J.M. Coetzee

Waiting for the Barbarians

Australie   1980

Genre de texte
Roman

Contexte
Ce rêve survient au début du chapitre 1, juste après que le colonel Joll a amené l’armée à prendre le contrôle d’un poste frontière autrefois contrôlé par le magistrat. Le colonel est convaincu que les barbares vont attaquer le fort. Il a torturé deux prisonniers — un vieillard et un enfant — afin de découvrir s’ils savent quelque chose sur les plans des barbares. Le magistrat est troublé par ces nouvelles.

Texte original

Texte témoin
Waiting for the Barbarians Penguin Books: New York, 1999, p. 9-10.

Édition originale
En attendant les barbares. Traduit de l’anglais par Sophie Mayoux. Paris : M. Nadeau : Papyrus, 1982.




Le rêve du magistrat 1

Un château de neige

From horizon to horizon the earth is white with snow. It falls from a sky in which the source of light is diffuse and everywhere present, as though the sun has dissolved into mist, become an aura. In the dream I pass through the barracks gate, pass the bare flagpole. The square extends before me, blending at its edges into the luminous sky. Walls, trees, houses have dwindled, lost their solidity, retired over the rim of the world.

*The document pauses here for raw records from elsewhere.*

(* ===== verification/Reporting.v ===== *)
(** * Timers and progress reports

    [Timer] and [ManualTimer] (Timer.h/.cc), [LogTimerRAII] (Logging.h/.cc) and
    [ProgressReporter] (ProgressReporter.h/.cc).  Clocks are parameters; what is printed
    is the result.  Progress reports repaint one line of a terminal, of which there is a
    small model. *)
From S2P Require Import Prelude CppString.

(** ** [Timer] *)
Abbreviation Microseconds := Z (only parsing).

(** From the resolution of the clock, [tv_sec] and [tv_nsec]. *)
Definition getClockThresholdCoarse (tv_sec tv_nsec : Z) : Microseconds :=
  let micros := 2 * (tv_sec * 1000000) + Z.quot tv_nsec 1000 in
  if micros <? 1000 then 1000 else micros.
Definition getCurrentInstantCoarse (tv_sec tv_nsec : Z) : Microseconds :=
  tv_sec * 1000000 + Z.quot tv_nsec 1000.

Record Timer : Type := mkTimer { timer_name : str; timer_start : Microseconds; canceled : bool }.
Definition Timer_new (name : str) (now : Microseconds) : Timer := mkTimer name now false.
(** The new timer and what is left of [other]. *)
Definition Timer_move (other : Timer) : Timer * Timer :=
  (mkTimer (timer_name other) (timer_start other) (canceled other),
   mkTimer (timer_name other) (timer_start other) true).

Inductive TimerEvent : Type :=
| TimingAdd (name : str) (start now : Microseconds)
| ExceedsOneWeek (name : str) (duration : Microseconds).
#[export] Instance TimerEvent_eq_dec : EqDecision TimerEvent.
Proof. solve_decision. Defined.

Definition oneWeek : Microseconds := 24 * 60 * 60 * 1000 * 1000.

(** The destructor. *)
Definition Timer_destroy (clockThresholdCoarse now : Microseconds) (this : Timer) : list TimerEvent :=
  let duration := now - timer_start this in
  if negb (canceled this) && (clockThresholdCoarse <? duration) then
    TimingAdd (timer_name this) (timer_start this) now
    :: (if oneWeek <? duration then [ExceedsOneWeek (timer_name this) duration] else [])
  else [].

(** The timer that was moved [n] times, and the timers that were moved from. *)
Fixpoint Timer_moves (n : nat) (t : Timer) : Timer * list Timer :=
  match n with
  | O => (t, [])
  | S n => let '(t, old) := Timer_move t in let '(t, olds) := Timer_moves n t in (t, old :: olds)
  end.

(** However often a timer is moved, only its last owner reports; each of the others may be
    destroyed at any time. *)
Lemma Timer_reports_once threshold now n : forall t nows,
  Timer_destroy threshold now (Timer_moves n t).1 = Timer_destroy threshold now t
  /\ concat (zip_with (Timer_destroy threshold) nows (Timer_moves n t).2) = [].
Proof.
  induction n as [|n IH]; intros [name start c] nows; cbn; [by destruct nows|].
  destruct (Timer_moves n (mkTimer name start c)) as [t' olds] eqn:E. cbn.
  pose proof (IH (mkTimer name start c) (tail nows)) as [H1 H2]. rewrite E in H1, H2. cbn in H1, H2.
  split; [done|]. destruct nows as [|m nows]; [done|]. exact H2.
Qed.

(** What is called one week is one day. *)
Example one_week_is_one_day : oneWeek = 86400 * 1000000 /\ 7 * oneWeek = 604800 * 1000000.
Proof. by split. Qed.
Example timer_of_two_days :
  Timer_destroy 1000 (2 * 86400 * 1000000) (Timer_new (lit "t") 0)
  = [TimingAdd (lit "t") 0 172800000000; ExceedsOneWeek (lit "t") 172800000000].
Proof. by vm_compute. Qed.

(** ** [ManualTimer] *)
Record ManualTimer : Type := mkManualTimer { startInstant : Z; duration : Z }.
Definition ManualTimer_new : ManualTimer := mkManualTimer 0 0.
Definition ManualTimer_start (now : Z) (this : ManualTimer) : ManualTimer := mkManualTimer now (duration this).
Definition ManualTimer_stop (now : Z) (this : ManualTimer) : ManualTimer :=
  mkManualTimer (startInstant this) (now - startInstant this).
(** [TIME_IT]: the operation takes from [start] to [stop]. *)
Definition TIME_IT {A S} (start stop : Z) (op : S -> A * S) (this : ManualTimer) (s : S) : A * S * ManualTimer :=
  let this := ManualTimer_start start this in
  let '(a, s) := op s in
  (a, s, ManualTimer_stop stop this).

Lemma TIME_IT_spec {A S} start stop (op : S -> A * S) t s :
  (TIME_IT start stop op t s).1 = op s /\ duration (TIME_IT start stop op t s).2 = stop - start.
Proof. unfold TIME_IT. by destruct (op s). Qed.

(** [LogTimerRAII]: the milliseconds that its destructor reports. *)
Definition LogTimer_millis (start_nanos end_nanos : Z) : Z := Z.quot (end_nanos - start_nanos) 1000000.

(** ** [ProgressReporter] *)

(** [size_t(std::log10(double(n)))]. *)
Class Log10 : Type := log10_trunc : Z -> Z.
Class Log10Laws `{Log10} : Prop := {
  log10_bounds z : 0 < z < 2 ^ 32 -> 0 <= log10_trunc z /\ 10 ^ log10_trunc z <= z < 10 ^ (log10_trunc z + 1)
}.

Record ProgressReporter : Type := mkProgressReporter {
  message : str;
  totalCount : Z;
  countWidth : Z;
  active : bool;
  isTty : bool
}.

(** [tty] is whether /dev/stdout is a character device. *)
Definition ProgressReporter_new `{Log10} (active : bool) (msg : str) (totalCount : Z) (tty : bool) : ProgressReporter :=
  mkProgressReporter msg totalCount (if totalCount =? 0 then 1 else log10_trunc totalCount + 1) active tty.

(** [{:>w}], [{:<w}] and [{:\b<w}] of fmt, which counts columns: one for every byte of
    ASCII texts, as in the model of a line below. *)
Definition pad_left (w : nat) (s : str) : str := replicate (w - length s) " "%char ++ s.
Definition pad_right (w : nat) (s : str) : str := s ++ replicate (w - length s) " "%char.
Definition backspace : ascii := "008"%char.
Definition carriage_return : ascii := "013"%char.
Definition maxExtraWidth : nat := 256.

Definition report_head (this : ProgressReporter) (count : Z) : str :=
  let w := Z.to_nat (countWidth this) in
  lit "[" ++ pad_left w (fmt_uint count) ++ lit "/" ++ pad_left w (fmt_uint (totalCount this)) ++ lit "] "
  ++ message this ++ lit " ".

Definition report (this : ProgressReporter) (count : Z) (extraData : str) : str :=
  if negb (active this) then []
  else
    let backspaceCount := (maxExtraWidth - length extraData)%nat in
    if isTty this then
      [carriage_return] ++ report_head this count ++ pad_right maxExtraWidth extraData
      ++ replicate backspaceCount backspace
    else report_head this count ++ extraData ++ ["010"%char].

Definition ProgressReporter_destroy (this : ProgressReporter) : str :=
  if active this && isTty this then ["010"%char] else [].

(** ** A line of a terminal *)
Record Line : Type := mkLine { cells : str; cursor : nat }.
Definition blank : Line := mkLine [] 0.

Definition put (l : Line) (c : ascii) : Line :=
  if Ascii.eqb c carriage_return then mkLine (cells l) 0
  else if Ascii.eqb c backspace then mkLine (cells l) (cursor l - 1)
  else mkLine (take (cursor l) (cells l) ++ c :: drop (cursor l + 1) (cells l)) (cursor l + 1).
Definition show (l : Line) (text : str) : Line := foldl put l text.

Definition printable (s : str) : Prop := carriage_return ∉ s /\ backspace ∉ s.

Lemma show_app l s t : show l (s ++ t) = show (show l s) t.
Proof. apply foldl_app. Qed.

Lemma put_printable c a b : c <> carriage_return -> c <> backspace ->
  put (mkLine (a ++ b) (length a)) c = mkLine ((a ++ [c]) ++ drop 1 b) (length (a ++ [c])).
Proof.
  intros Hr Hb. unfold put. rewrite !(proj2 (Ascii.eqb_neq _ _)) //. cbn [cells cursor].
  rewrite take_app_length drop_app drop_ge; [lia|]. replace (length a + 1 - length a)%nat with 1%nat by lia.
  by rewrite length_app -app_assoc.
Qed.

Lemma show_printable s : printable s -> forall a b,
  show (mkLine (a ++ b) (length a)) s = mkLine (a ++ s ++ drop (length s) b) (length (a ++ s)).
Proof.
  induction s as [|c s IH]; intros [Hr Hb] a b.
  - cbn. by rewrite app_nil_r drop_0.
  - apply not_elem_of_cons in Hr as [Hcr Hr]. apply not_elem_of_cons in Hb as [Hcb Hb]. 
    change (show ?l (c :: s)) with (show (put l c) s). rewrite put_printable //.
    rewrite IH; [done|]. by rewrite -!app_assoc drop_drop.
Qed.

Lemma show_backspaces n : forall l, show l (replicate n backspace) = mkLine (cells l) (cursor l - n).
Proof.
  induction n as [|n IH]; intros [cs k]; [by cbn; rewrite Nat.sub_0_r|].
  change (show ?l (replicate (S n) backspace)) with (show (mkLine cs (k - 1)) (replicate n backspace)).
  rewrite IH. cbn. f_equal. lia.
Qed.

Lemma printable_app s t : printable (s ++ t) <-> printable s /\ printable t.
Proof. unfold printable. rewrite !not_elem_of_app. tauto. Qed.
Lemma printable_spaces n : printable (replicate n " "%char).
Proof. split; intros [Hc _]%elem_of_replicate; discriminate Hc. Qed.
Lemma printable_fmt_uint z : printable (fmt_uint z).
Proof. pose proof (fmt_uint_digits z) as H. rewrite Forall_forall in H. split; intros Hc%H; discriminate Hc. Qed.

Lemma report_head_printable this count : printable (message this) -> printable (report_head this count).
Proof.
  intros Hm. unfold report_head, pad_left. rewrite !printable_app.
  split_and!; try apply printable_spaces; try apply printable_fmt_uint; try done.
  all: split; apply (bool_decide_unpack _); by vm_compute.
Qed.

(** ** Repainting *)

Lemma decimal_fuel_length fuel : forall n k, (n < 10 ^ N.of_nat (S k))%N -> (length (decimal_fuel fuel n) <= S k)%nat.
Proof.
  induction fuel as [|fuel IH]; intros n k Hn; cbn [decimal_fuel]; [cbn; lia|].
  destruct (N.ltb_spec n 10) as [Hl|Hl]; [cbn; lia|]. rewrite length_app. cbn [length].
  destruct k as [|k]; [cbn in Hn; lia|].
  assert (length (decimal_fuel fuel (n / 10)) <= S k)%nat; [|lia]. apply IH.
  apply N.Div0.div_lt_upper_bound. replace (10 * 10 ^ N.of_nat (S k))%N with (10 ^ N.of_nat (S (S k)))%N; [done|].
  rewrite (Nat2N.inj_succ (S k)) N.pow_succ_r; lia.
Qed.
Lemma fmt_uint_length z k : 0 <= z < 10 ^ (k + 1) -> 0 <= k -> (length (fmt_uint z) <= Z.to_nat (k + 1))%nat.
Proof.
  intros [Hz Hlt] Hk. unfold fmt_uint, decimal. replace (Z.to_nat (k + 1)) with (S (Z.to_nat k)) by lia.
  apply decimal_fuel_length. apply N2Z.inj_lt. rewrite N2Z.inj_pow Z2N.id // Nat2N.inj_succ N2Z.inj_succ nat_N_Z Z2Nat.id //.
Qed.

(** Counts that are at most the total are as wide as the total, so that all reports have
    the same width. *)
Section Repaint.
Context `{LG : Log10, LGL : !Log10Laws}.
Variables (msg : str) (total : Z).
Hypothesis total_ok : 0 <= total < 2 ^ 32.
Hypothesis msg_ok : printable msg.
Let this := ProgressReporter_new true msg total true.

Lemma count_fits count : 0 <= count <= total -> (length (fmt_uint count) <= Z.to_nat (countWidth this))%nat.
Proof.
  intros [Hc0 Hc]. cbn. destruct (Z.eqb_spec total 0) as [->|Hne].
  - by replace count with 0 by lia.
  - destruct (log10_bounds total ltac:(lia)) as (Hl & _ & Hub). apply fmt_uint_length; lia.
Qed.

Definition head_width : nat := (2 * Z.to_nat (countWidth this) + length msg + 5)%nat.
Lemma report_head_width count : 0 <= count <= total -> length (report_head this count) = head_width.
Proof.
  intros Hc. pose proof (count_fits count Hc). pose proof (count_fits total ltac:(lia)).
  unfold report_head, pad_left, head_width. rewrite !length_app !length_replicate. cbn [totalCount message length this ProgressReporter_new].
  change (length (lit "[")) with 1%nat. change (length (lit "/")) with 1%nat. change (length (lit "] ")) with 2%nat.
  change (length (lit " ")) with 1%nat. lia.
Qed.

Definition report_ok (r : Z * str) : Prop :=
  0 <= r.1 <= total /\ printable r.2 /\ (length r.2 <= maxExtraWidth)%nat.
Definition painted (r : Z * str) : Line :=
  mkLine (report_head this r.1 ++ pad_right maxExtraWidth r.2) (length (report_head this r.1 ++ r.2)).
Definition line_width : nat := (head_width + maxExtraWidth)%nat.

Lemma painted_width r : report_ok r -> length (cells (painted r)) = line_width.
Proof.
  intros (Hc & _ & He). unfold painted, pad_right, line_width. cbn [cells].
  rewrite length_app report_head_width // length_app length_replicate. lia.
Qed.

(** Whatever was on the line is overwritten. *)
Lemma report_paints l r : report_ok r -> (length (cells l) <= line_width)%nat ->
  show l (report this r.1 r.2) = painted r.
Proof.
  intros Hr Hl. pose proof (painted_width r Hr) as Hw. destruct Hr as (Hc & Hp & He).
  unfold report. cbn [active isTty negb this ProgressReporter_new]. fold this.
  set (text := report_head this r.1 ++ pad_right maxExtraWidth r.2).
  rewrite (app_assoc (report_head this r.1)) -/text (show_app _ [carriage_return]) (show_app _ text).
  change (show l [carriage_return]) with (mkLine ([] ++ cells l) (length (@nil ascii))).
  rewrite show_printable; [|cbn [app]; rewrite drop_ge].
  - apply printable_app. split; [by apply report_head_printable|]. apply printable_app. split; [done|apply printable_spaces].
  - by change (length text) with (length (cells (painted r))); rewrite Hw.
  - rewrite show_backspaces. unfold painted, text. cbn [cells cursor]. f_equal; [by rewrite app_nil_r|].
    unfold pad_right. rewrite (length_app (report_head _ _)) length_app length_replicate (length_app (report_head _ _)). lia.
Qed.

Lemma reports_width reports : Forall report_ok reports -> forall l, (length (cells l) <= line_width)%nat ->
  (length (cells (show l (concat (map (fun r => report this r.1 r.2) reports)))) <= line_width)%nat.
Proof.
  induction 1 as [|r reports Hr _ IH]; intros l Hl; [done|]. cbn [map concat]. rewrite show_app report_paints //.
  apply IH. by rewrite painted_width.
Qed.
End Repaint.


Definition demo_log10 : Log10 := fun z =>
  if z <? 10 then 0 else if z <? 100 then 1 else if z <? 1000 then 2 else if z <? 10000 then 3
  else if z <? 100000 then 4 else if z <? 1000000 then 5 else if z <? 10000000 then 6
  else if z <? 100000000 then 7 else if z <? 1000000000 then 8 else 9.
Lemma demo_log10_laws : @Log10Laws demo_log10.
Proof. split. intros z Hz. unfold log10_trunc, demo_log10. repeat case_match; lia. Qed.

As I glide across the square, dark figures separate out from the whiteness, children at play building a snowcastle on top of which they have planted a little red flag. They are mittened, booted, muffled against the cold. Handful after handful of snow they bring, plastering the walls of their castle, filling it out. Their breath departs from them in white puffs. The rampart around the castle is half built. I strain to pierce the queer floating gabble of their voices but can make out nothing.

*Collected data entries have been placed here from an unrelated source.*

(** The process understands its command line, and starts as a worker with its id. *)
Lemma worker_process_starts w `{TL : !ClangTooling, WM : WorkerMachine} requests worker :
  Z.of_nat w < 2 ^ 64 -> worker_process options driverId level w requests worker ->
  exists this, Worker.Worker_run this = Ok ((), worker)
    /\ Worker.mode (Worker.w_options this) = Worker.Mode_Ipc
    /\ workerId (Worker.ipcOptions this) = Z.of_nat w
    /\ Worker.inbox this = map inl requests /\ messages_log this = [] /\ w_files this = []
    /\ is_absolute (Worker.wo_temporaryOutputDir (Worker.w_options this)) = true.
Proof.
  intros Hw (hc & u & qs & argv & cli & Hargv & Hmain & Hrun).
  rewrite Main.spawnWorker_args_ok // in Hargv. injection Hargv as <-.
  destruct (Main.parseArguments_understood options driverId level (Z.of_nat w) hc
    (asStringRef (do_workerExecutablePath options))) as (cli' & Hcli & Hund); [done|done|lia|done|].
  unfold Main.main in Hmain. rewrite Hcli bind_Ok in Hmain. destruct (Main.isWorker cli'); [|done].
  injection Hmain as <-. clear Hcli.
  unfold Worker.workerMain in Hrun. apply bind_Ok_inv in Hrun as (wo & Hwo & ([this|] & Hthis & Hrun)%bind_Ok_inv);
    [|done]. apply bind_Ok_inv in Hrun as ([[] worker'] & Hrun & [= ->]).
  exists this. split; [done|].
  unfold Worker.WorkerOptions_fromCliOptions in Hwo. apply bind_Ok_inv in Hwo as (root & _ & Hwo).
  rewrite (Main.und_mode _ _ _ _ _ Hund) bool_decide_true // bind_Ok in Hwo. apply Ok_inj in Hwo as <-.
  unfold Worker.Worker_new in Hthis.
  apply bind_Ok_inv in Hthis as (pm & _ & ([[pair commands]|] & _ & Hthis)%bind_Ok_inv); [|done].
  apply bind_Ok_inv in Hthis as (recorder & _ & [= <-]).
  pose proof (Main.und_ipc _ _ _ _ _ Hund) as Hipc. unfold Worker.ipcOptions. split_and!; try done; cbn [Worker.w_options
    Worker.wo_ipcOptions Worker.wo_temporaryOutputDir]; [by rewrite Hipc|by rewrite (Main.und_temporary _ _ _ _ _ Hund)].
Qed.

I am aware of my bulk, my shadowiness, therefore I am not surprised that the children melt away on either side as I approach. All but one. Older than the others, perhaps not even a child, she sits in the snow with her hooded back to me working at the door of the castle, her legs splayed, burrowing, patting, moulding. I stand behind her and watch. She does not turn. I try to imagine the face between the petals of her peaked hood but cannot.